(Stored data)
■ ■ ■

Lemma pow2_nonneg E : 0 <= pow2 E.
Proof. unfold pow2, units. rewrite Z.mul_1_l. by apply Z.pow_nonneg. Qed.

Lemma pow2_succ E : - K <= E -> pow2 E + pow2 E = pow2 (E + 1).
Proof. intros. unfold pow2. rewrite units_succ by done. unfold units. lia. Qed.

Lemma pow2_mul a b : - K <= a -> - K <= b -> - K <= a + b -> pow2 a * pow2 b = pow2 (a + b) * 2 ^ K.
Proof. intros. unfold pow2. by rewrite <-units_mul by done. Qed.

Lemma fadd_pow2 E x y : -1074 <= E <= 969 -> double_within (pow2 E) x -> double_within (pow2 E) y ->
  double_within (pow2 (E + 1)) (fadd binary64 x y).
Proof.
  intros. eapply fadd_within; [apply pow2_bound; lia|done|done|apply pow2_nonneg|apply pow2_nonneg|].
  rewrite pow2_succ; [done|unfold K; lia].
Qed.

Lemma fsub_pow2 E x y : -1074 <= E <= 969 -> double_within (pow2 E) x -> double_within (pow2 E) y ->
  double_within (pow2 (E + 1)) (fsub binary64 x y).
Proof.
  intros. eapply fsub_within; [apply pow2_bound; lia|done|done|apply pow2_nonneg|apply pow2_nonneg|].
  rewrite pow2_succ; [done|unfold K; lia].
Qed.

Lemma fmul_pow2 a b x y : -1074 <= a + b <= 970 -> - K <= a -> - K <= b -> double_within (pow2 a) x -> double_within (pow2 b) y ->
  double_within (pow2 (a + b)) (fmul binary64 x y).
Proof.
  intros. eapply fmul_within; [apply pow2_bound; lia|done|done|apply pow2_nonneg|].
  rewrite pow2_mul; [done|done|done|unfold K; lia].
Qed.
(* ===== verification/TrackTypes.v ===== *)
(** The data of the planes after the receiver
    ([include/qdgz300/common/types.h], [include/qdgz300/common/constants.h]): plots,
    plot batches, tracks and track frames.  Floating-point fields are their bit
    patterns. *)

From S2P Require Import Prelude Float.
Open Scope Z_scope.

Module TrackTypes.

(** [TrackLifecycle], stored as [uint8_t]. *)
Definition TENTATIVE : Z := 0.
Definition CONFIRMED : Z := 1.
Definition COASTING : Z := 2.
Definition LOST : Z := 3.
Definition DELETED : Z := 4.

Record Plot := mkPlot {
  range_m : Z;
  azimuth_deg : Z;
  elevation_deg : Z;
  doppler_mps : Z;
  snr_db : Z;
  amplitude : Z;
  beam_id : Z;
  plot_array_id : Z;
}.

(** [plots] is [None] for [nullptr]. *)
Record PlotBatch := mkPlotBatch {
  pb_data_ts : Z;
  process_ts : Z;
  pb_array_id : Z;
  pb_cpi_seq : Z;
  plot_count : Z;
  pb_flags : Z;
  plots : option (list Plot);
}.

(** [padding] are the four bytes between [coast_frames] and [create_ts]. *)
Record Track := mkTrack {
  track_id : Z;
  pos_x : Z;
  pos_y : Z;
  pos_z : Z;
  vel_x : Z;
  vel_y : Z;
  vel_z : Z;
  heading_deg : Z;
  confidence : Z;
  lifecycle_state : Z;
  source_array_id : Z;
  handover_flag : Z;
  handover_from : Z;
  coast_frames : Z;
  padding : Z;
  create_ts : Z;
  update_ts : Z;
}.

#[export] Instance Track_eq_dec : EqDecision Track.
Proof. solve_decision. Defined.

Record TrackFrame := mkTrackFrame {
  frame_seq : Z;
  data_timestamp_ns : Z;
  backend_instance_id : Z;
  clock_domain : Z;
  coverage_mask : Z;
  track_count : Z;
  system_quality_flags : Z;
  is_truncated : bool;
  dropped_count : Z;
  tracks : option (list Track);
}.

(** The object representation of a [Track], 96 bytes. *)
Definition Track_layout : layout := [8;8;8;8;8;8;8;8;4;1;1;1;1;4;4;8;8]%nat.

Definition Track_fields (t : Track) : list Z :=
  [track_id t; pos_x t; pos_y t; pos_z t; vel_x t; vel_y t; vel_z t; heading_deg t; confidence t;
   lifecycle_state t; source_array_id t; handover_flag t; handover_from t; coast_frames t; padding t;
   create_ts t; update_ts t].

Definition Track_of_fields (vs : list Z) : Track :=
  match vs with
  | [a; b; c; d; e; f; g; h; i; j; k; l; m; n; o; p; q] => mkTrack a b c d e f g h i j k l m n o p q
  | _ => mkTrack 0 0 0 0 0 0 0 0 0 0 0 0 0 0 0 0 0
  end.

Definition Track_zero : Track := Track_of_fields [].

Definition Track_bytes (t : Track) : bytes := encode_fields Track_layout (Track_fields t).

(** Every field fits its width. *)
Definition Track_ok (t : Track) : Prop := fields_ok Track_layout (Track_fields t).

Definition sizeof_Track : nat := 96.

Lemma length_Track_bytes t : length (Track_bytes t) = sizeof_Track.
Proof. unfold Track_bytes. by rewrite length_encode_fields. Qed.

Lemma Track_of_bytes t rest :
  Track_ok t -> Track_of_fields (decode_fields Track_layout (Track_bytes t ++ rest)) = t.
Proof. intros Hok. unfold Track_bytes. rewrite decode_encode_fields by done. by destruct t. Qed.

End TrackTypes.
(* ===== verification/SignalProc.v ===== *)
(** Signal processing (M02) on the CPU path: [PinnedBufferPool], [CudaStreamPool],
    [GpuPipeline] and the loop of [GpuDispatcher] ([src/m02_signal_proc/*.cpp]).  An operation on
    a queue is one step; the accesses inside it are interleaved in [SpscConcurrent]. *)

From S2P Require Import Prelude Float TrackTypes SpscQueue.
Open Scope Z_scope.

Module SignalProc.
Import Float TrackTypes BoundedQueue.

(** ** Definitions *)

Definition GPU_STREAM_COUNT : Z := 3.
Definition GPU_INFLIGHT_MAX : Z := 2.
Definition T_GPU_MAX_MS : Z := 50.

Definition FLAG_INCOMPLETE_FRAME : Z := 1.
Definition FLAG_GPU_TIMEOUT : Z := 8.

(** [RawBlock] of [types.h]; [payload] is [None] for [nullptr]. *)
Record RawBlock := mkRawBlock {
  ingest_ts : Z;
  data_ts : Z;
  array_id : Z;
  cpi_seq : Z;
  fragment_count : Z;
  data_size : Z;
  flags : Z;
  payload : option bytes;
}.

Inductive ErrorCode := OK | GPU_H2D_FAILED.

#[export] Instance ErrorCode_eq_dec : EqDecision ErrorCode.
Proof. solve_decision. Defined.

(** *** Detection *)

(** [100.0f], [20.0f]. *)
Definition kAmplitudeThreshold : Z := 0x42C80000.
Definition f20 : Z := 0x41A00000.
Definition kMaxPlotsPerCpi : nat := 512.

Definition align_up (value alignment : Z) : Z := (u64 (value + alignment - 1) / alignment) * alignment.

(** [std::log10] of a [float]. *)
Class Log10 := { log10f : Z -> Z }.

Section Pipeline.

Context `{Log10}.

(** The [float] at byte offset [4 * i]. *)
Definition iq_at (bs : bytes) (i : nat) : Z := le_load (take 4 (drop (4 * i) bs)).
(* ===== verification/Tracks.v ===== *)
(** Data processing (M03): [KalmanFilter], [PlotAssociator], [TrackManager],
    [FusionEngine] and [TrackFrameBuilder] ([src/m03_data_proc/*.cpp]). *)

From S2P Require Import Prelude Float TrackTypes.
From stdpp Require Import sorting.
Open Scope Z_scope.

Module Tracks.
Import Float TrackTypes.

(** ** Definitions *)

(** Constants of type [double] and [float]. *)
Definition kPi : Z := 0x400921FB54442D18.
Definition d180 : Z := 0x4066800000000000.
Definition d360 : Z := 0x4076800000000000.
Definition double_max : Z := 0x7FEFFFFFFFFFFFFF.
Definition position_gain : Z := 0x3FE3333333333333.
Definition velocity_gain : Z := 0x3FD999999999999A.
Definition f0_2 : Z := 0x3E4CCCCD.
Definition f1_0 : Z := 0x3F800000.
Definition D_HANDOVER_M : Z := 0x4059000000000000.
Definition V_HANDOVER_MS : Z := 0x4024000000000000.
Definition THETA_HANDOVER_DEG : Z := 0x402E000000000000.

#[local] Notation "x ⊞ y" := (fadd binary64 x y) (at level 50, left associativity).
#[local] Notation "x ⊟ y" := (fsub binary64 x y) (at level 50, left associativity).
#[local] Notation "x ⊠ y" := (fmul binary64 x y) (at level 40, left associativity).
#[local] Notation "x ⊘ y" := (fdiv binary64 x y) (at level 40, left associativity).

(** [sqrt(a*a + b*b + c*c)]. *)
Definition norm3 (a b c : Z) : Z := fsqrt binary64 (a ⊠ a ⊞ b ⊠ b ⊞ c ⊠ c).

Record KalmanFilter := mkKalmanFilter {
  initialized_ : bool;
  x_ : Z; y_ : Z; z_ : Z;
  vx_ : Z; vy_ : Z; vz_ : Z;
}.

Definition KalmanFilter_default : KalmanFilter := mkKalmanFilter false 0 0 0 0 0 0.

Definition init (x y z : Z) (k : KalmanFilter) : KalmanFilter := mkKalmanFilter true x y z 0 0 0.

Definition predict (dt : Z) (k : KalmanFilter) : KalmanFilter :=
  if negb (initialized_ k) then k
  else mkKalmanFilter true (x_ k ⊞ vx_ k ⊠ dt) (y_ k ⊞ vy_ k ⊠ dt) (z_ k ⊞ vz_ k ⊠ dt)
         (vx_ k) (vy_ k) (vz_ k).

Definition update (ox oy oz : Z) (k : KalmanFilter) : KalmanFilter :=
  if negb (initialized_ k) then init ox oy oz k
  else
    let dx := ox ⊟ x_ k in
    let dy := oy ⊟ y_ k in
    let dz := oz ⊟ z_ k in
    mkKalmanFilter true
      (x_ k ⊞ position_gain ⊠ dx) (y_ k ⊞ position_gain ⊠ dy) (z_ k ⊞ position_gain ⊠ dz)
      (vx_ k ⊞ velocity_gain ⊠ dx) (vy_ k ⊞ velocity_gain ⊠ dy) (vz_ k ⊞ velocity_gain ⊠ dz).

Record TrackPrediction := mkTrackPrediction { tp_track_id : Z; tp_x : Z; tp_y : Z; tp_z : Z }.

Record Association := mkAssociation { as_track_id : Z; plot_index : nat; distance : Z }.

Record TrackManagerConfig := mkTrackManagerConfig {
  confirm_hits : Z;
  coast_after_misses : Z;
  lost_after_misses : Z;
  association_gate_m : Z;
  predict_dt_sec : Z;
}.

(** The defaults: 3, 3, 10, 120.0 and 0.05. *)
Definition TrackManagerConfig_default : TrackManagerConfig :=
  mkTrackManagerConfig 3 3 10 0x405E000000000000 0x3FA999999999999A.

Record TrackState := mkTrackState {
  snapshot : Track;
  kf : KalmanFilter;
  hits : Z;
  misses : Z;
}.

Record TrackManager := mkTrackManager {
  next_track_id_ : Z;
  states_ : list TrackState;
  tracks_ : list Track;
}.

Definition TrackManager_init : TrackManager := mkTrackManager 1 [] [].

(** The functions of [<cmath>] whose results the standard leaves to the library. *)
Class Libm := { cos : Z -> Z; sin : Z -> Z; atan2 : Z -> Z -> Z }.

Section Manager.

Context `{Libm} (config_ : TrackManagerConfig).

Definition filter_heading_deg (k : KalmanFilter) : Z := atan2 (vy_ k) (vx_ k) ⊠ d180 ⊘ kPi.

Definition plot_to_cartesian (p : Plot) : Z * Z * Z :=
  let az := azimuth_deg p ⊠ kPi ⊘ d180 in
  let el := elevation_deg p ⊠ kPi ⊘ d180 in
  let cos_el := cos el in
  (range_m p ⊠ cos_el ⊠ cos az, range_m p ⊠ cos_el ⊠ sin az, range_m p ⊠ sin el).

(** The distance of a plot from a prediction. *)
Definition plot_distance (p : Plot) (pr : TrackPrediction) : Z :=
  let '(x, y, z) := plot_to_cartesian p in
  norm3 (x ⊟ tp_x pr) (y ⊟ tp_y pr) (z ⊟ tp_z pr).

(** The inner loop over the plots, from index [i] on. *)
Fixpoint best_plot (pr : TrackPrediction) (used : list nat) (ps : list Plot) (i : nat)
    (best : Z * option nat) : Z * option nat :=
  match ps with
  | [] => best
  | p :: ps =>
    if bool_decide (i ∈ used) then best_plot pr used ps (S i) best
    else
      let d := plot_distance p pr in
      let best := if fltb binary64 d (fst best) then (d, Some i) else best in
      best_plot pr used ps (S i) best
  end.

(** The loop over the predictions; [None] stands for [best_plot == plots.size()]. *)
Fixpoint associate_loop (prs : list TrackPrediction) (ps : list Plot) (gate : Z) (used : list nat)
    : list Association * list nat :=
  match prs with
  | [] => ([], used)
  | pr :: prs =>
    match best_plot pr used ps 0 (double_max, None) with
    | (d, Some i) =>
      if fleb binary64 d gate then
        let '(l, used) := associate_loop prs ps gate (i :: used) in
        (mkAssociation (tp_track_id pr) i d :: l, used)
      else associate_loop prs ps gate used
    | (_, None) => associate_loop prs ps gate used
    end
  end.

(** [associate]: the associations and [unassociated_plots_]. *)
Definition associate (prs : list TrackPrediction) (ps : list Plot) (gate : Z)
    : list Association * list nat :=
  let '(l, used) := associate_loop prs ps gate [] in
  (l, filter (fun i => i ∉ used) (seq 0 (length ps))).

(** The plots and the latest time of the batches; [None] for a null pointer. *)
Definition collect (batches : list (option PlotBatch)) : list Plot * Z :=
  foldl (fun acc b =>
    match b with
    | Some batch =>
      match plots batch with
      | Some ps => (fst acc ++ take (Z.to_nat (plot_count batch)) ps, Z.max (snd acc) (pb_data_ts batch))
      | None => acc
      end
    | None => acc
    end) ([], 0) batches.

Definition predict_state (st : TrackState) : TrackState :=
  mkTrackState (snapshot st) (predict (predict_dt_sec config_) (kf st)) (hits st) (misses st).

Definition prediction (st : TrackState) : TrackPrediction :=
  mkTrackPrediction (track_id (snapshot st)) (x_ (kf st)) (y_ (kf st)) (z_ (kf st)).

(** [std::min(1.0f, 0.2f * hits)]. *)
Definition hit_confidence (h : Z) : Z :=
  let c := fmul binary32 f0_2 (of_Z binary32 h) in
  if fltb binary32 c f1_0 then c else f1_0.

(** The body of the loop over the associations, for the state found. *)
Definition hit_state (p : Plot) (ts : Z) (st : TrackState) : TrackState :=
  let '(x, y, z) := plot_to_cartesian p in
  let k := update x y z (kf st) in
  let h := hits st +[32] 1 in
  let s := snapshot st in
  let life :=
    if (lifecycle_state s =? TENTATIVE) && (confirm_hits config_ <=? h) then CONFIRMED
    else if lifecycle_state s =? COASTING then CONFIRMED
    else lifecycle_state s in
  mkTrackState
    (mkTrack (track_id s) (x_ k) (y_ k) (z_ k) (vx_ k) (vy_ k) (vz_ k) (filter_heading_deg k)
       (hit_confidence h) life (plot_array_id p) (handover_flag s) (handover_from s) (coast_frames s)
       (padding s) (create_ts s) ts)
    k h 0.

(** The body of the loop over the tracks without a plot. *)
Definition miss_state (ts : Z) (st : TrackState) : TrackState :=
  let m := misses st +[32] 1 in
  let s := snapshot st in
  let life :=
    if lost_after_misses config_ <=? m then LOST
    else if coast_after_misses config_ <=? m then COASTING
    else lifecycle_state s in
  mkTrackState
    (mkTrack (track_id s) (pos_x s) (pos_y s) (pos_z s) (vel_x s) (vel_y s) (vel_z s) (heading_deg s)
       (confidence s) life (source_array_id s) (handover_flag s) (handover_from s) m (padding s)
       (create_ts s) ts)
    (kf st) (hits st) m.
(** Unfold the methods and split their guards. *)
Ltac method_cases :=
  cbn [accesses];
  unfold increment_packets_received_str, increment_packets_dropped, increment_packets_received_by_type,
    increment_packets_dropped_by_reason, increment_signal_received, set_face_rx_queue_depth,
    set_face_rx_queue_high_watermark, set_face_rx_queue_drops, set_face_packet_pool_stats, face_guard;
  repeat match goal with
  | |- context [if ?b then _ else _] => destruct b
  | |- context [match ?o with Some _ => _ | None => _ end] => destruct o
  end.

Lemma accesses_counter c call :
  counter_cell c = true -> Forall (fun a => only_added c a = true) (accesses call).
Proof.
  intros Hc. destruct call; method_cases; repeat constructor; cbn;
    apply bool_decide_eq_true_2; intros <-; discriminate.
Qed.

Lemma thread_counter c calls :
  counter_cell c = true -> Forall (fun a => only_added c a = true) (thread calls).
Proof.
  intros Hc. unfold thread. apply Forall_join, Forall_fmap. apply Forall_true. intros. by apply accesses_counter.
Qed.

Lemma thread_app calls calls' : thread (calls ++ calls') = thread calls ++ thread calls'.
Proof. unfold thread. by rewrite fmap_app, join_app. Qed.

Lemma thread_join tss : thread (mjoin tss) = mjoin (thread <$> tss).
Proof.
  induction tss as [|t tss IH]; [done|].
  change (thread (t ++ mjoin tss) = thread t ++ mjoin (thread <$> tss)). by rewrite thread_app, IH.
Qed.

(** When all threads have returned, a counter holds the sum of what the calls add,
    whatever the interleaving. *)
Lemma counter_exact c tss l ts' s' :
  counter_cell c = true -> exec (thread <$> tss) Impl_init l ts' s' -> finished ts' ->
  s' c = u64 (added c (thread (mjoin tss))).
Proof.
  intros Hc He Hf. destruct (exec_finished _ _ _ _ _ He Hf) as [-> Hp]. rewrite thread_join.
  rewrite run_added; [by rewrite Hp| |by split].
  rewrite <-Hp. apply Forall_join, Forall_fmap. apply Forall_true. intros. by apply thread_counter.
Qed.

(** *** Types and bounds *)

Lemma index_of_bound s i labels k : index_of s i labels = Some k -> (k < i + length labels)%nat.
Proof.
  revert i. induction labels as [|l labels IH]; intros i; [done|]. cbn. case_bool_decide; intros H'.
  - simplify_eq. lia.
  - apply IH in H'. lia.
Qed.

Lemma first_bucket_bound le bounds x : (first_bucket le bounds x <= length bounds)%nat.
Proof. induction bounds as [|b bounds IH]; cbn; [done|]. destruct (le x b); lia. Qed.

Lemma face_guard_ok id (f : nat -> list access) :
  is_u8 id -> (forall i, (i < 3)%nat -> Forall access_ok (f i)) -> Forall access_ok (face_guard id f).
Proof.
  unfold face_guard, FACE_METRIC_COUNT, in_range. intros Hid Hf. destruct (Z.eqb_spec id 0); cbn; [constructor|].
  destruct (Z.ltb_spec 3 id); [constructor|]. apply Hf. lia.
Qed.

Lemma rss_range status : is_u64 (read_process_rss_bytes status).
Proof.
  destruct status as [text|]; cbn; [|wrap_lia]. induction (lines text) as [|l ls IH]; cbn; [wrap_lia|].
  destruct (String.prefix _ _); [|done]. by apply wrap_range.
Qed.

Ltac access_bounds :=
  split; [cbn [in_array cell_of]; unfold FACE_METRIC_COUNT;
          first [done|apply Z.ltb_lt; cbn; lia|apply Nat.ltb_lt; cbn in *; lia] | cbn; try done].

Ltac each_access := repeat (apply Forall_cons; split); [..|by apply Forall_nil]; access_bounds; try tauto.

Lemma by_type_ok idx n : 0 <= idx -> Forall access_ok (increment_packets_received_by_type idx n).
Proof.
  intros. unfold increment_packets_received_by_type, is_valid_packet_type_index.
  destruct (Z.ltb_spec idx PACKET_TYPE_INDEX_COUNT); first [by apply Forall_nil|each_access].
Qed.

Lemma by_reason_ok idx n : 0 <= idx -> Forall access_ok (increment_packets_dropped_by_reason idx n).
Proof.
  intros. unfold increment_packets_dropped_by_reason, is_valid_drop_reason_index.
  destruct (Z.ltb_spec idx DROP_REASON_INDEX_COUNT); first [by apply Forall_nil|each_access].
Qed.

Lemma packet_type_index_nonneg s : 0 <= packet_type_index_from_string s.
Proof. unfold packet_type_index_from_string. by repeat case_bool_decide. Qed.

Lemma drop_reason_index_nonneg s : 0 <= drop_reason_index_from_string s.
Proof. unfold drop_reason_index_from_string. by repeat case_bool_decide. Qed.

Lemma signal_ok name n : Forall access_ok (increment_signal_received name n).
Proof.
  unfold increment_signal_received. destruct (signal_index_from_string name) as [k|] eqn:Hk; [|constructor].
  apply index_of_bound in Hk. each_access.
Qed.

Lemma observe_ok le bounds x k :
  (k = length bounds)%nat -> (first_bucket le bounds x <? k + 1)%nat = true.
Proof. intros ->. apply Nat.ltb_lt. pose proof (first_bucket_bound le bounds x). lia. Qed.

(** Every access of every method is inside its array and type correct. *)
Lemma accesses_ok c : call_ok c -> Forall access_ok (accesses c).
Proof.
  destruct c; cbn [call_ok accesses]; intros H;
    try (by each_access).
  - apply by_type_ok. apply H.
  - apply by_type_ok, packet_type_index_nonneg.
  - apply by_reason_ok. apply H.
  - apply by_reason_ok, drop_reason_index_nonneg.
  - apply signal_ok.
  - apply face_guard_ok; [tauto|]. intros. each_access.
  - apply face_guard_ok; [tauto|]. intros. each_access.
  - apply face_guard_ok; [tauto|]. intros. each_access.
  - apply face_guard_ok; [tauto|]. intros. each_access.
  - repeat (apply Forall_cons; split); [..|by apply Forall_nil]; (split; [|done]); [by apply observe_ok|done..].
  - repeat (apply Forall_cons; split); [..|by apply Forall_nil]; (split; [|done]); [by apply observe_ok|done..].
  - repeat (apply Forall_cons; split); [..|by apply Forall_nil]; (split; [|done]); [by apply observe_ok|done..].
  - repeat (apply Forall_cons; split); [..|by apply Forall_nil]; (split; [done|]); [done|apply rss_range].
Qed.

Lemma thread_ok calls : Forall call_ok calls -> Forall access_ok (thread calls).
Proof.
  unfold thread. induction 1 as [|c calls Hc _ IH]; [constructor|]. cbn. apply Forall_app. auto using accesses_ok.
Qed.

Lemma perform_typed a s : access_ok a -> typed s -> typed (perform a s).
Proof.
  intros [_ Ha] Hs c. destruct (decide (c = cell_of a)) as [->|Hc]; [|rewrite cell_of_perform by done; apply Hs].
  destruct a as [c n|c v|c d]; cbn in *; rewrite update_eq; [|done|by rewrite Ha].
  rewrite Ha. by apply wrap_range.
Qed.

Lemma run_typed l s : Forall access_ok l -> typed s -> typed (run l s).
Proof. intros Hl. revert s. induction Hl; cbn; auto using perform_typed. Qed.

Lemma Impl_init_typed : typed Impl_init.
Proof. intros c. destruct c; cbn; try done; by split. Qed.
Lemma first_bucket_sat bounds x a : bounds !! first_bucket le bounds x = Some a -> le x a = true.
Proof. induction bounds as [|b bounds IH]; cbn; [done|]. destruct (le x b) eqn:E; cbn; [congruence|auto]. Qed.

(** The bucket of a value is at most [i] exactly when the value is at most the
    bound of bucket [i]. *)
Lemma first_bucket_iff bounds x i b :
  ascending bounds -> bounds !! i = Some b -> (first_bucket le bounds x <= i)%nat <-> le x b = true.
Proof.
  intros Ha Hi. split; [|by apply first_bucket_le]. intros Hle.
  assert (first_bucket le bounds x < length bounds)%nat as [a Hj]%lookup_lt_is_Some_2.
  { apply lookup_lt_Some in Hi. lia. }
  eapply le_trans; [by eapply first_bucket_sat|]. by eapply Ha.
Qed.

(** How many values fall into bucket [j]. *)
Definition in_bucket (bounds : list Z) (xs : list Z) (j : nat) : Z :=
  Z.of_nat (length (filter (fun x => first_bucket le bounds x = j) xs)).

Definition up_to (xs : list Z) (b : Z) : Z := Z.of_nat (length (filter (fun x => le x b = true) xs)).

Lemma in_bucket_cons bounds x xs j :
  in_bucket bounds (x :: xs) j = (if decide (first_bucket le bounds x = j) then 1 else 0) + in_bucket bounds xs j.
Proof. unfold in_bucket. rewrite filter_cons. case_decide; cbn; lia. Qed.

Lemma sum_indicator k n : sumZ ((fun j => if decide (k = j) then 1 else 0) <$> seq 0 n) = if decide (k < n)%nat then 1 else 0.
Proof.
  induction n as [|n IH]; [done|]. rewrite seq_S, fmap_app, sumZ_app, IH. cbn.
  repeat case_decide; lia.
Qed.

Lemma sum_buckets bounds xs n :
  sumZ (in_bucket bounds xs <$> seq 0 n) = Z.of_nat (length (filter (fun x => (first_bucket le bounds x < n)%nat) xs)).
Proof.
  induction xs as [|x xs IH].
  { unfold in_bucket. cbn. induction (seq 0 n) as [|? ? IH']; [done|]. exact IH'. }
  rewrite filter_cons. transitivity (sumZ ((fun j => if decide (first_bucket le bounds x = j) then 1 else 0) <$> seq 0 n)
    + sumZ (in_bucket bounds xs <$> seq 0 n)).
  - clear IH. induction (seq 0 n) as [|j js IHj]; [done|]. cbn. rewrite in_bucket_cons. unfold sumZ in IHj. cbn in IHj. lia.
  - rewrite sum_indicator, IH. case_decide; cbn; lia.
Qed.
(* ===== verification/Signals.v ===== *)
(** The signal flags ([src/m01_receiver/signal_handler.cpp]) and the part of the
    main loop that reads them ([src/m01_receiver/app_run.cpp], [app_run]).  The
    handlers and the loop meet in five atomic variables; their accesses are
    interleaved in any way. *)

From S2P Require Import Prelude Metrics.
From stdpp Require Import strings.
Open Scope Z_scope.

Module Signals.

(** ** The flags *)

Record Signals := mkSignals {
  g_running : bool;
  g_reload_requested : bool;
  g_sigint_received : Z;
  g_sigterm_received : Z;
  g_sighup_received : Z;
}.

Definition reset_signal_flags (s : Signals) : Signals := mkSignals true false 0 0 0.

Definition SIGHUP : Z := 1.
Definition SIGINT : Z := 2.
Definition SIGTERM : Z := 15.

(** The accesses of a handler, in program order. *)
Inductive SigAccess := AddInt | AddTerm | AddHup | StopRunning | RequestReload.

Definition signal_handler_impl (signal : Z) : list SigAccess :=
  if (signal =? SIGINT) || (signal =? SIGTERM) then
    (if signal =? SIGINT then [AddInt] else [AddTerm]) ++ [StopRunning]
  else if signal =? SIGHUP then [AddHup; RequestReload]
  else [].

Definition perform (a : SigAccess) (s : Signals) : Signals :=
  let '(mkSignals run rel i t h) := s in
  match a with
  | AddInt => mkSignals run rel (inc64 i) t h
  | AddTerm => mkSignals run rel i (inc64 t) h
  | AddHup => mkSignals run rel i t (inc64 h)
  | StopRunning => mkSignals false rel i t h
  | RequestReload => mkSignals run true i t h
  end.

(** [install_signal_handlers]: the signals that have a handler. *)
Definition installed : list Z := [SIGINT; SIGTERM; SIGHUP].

■ ■ ■

- [Required work]
Output, from the data above, the lines from the line with "destruct a as" to the line with "in_bucket bounds (x" exactly as they stand, both ends included and nothing else.

- [Expected output]
  destruct a as [c n|c v|c d]; cbn in *; rewrite update_eq; [|done|by rewrite Ha].
  rewrite Ha. by apply wrap_range.
Qed.

Lemma run_typed l s : Forall access_ok l -> typed s -> typed (run l s).
Proof. intros Hl. revert s. induction Hl; cbn; auto using perform_typed. Qed.

Lemma Impl_init_typed : typed Impl_init.
Proof. intros c. destruct c; cbn; try done; by split. Qed.
Lemma first_bucket_sat bounds x a : bounds !! first_bucket le bounds x = Some a -> le x a = true.
Proof. induction bounds as [|b bounds IH]; cbn; [done|]. destruct (le x b) eqn:E; cbn; [congruence|auto]. Qed.

(** The bucket of a value is at most [i] exactly when the value is at most the
    bound of bucket [i]. *)
Lemma first_bucket_iff bounds x i b :
  ascending bounds -> bounds !! i = Some b -> (first_bucket le bounds x <= i)%nat <-> le x b = true.
Proof.
  intros Ha Hi. split; [|by apply first_bucket_le]. intros Hle.
  assert (first_bucket le bounds x < length bounds)%nat as [a Hj]%lookup_lt_is_Some_2.
  { apply lookup_lt_Some in Hi. lia. }
  eapply le_trans; [by eapply first_bucket_sat|]. by eapply Ha.
Qed.

(** How many values fall into bucket [j]. *)
Definition in_bucket (bounds : list Z) (xs : list Z) (j : nat) : Z :=
  Z.of_nat (length (filter (fun x => first_bucket le bounds x = j) xs)).

Definition up_to (xs : list Z) (b : Z) : Z := Z.of_nat (length (filter (fun x => le x b = true) xs)).

Lemma in_bucket_cons bounds x xs j :
  in_bucket bounds (x :: xs) j = (if decide (first_bucket le bounds x = j) then 1 else 0) + in_bucket bounds xs j.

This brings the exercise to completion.